* **Recorded data**
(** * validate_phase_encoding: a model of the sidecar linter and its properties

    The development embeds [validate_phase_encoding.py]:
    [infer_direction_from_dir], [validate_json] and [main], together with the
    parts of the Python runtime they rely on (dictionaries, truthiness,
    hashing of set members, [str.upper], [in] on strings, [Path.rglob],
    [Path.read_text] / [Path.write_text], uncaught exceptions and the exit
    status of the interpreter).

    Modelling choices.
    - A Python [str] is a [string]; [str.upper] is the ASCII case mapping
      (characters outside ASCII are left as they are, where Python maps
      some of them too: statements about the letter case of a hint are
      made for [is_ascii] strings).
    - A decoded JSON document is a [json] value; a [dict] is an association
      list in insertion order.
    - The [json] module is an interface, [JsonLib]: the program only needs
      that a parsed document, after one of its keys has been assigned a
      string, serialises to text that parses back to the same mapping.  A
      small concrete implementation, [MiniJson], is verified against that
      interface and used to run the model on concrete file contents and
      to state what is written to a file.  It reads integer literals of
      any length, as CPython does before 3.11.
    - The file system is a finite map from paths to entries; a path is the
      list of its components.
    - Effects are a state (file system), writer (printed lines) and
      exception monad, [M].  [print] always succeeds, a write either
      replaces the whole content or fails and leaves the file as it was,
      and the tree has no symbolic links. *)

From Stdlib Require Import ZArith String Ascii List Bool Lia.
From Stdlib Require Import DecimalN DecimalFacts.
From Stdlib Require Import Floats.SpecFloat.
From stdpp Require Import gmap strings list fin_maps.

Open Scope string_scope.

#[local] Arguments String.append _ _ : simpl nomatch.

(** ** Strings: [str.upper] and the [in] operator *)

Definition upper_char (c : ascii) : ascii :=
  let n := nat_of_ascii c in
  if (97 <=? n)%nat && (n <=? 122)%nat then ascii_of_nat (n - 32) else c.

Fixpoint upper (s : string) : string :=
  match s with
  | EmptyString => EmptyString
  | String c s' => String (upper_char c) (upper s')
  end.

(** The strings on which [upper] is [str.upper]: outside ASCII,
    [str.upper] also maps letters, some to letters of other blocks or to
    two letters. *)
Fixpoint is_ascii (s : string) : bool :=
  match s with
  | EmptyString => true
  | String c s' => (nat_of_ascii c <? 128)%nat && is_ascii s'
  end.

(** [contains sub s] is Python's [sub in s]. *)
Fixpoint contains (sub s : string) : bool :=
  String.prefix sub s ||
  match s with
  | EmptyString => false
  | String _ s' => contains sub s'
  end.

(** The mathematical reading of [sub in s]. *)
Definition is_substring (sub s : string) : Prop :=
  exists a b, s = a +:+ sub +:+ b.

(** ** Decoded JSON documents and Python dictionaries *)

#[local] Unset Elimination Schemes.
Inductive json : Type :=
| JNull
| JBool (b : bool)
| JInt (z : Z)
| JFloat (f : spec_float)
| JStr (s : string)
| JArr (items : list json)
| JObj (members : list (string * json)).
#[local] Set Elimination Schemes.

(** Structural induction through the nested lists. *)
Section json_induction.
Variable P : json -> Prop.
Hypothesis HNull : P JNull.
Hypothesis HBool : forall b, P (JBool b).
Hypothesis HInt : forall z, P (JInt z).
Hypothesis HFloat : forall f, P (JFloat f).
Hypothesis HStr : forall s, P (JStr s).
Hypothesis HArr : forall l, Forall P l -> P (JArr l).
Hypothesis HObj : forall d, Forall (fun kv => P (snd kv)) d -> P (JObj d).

* **Prompt**
Look for the line that contains "Hypothesis HStr : forall s, P (JStr s)." in the listing above. Set down that line and each line after it, ending with the last one.

* **Task solution**
Hypothesis HStr : forall s, P (JStr s).
Hypothesis HArr : forall l, Forall P l -> P (JArr l).
Hypothesis HObj : forall d, Forall (fun kv => P (snd kv)) d -> P (JObj d).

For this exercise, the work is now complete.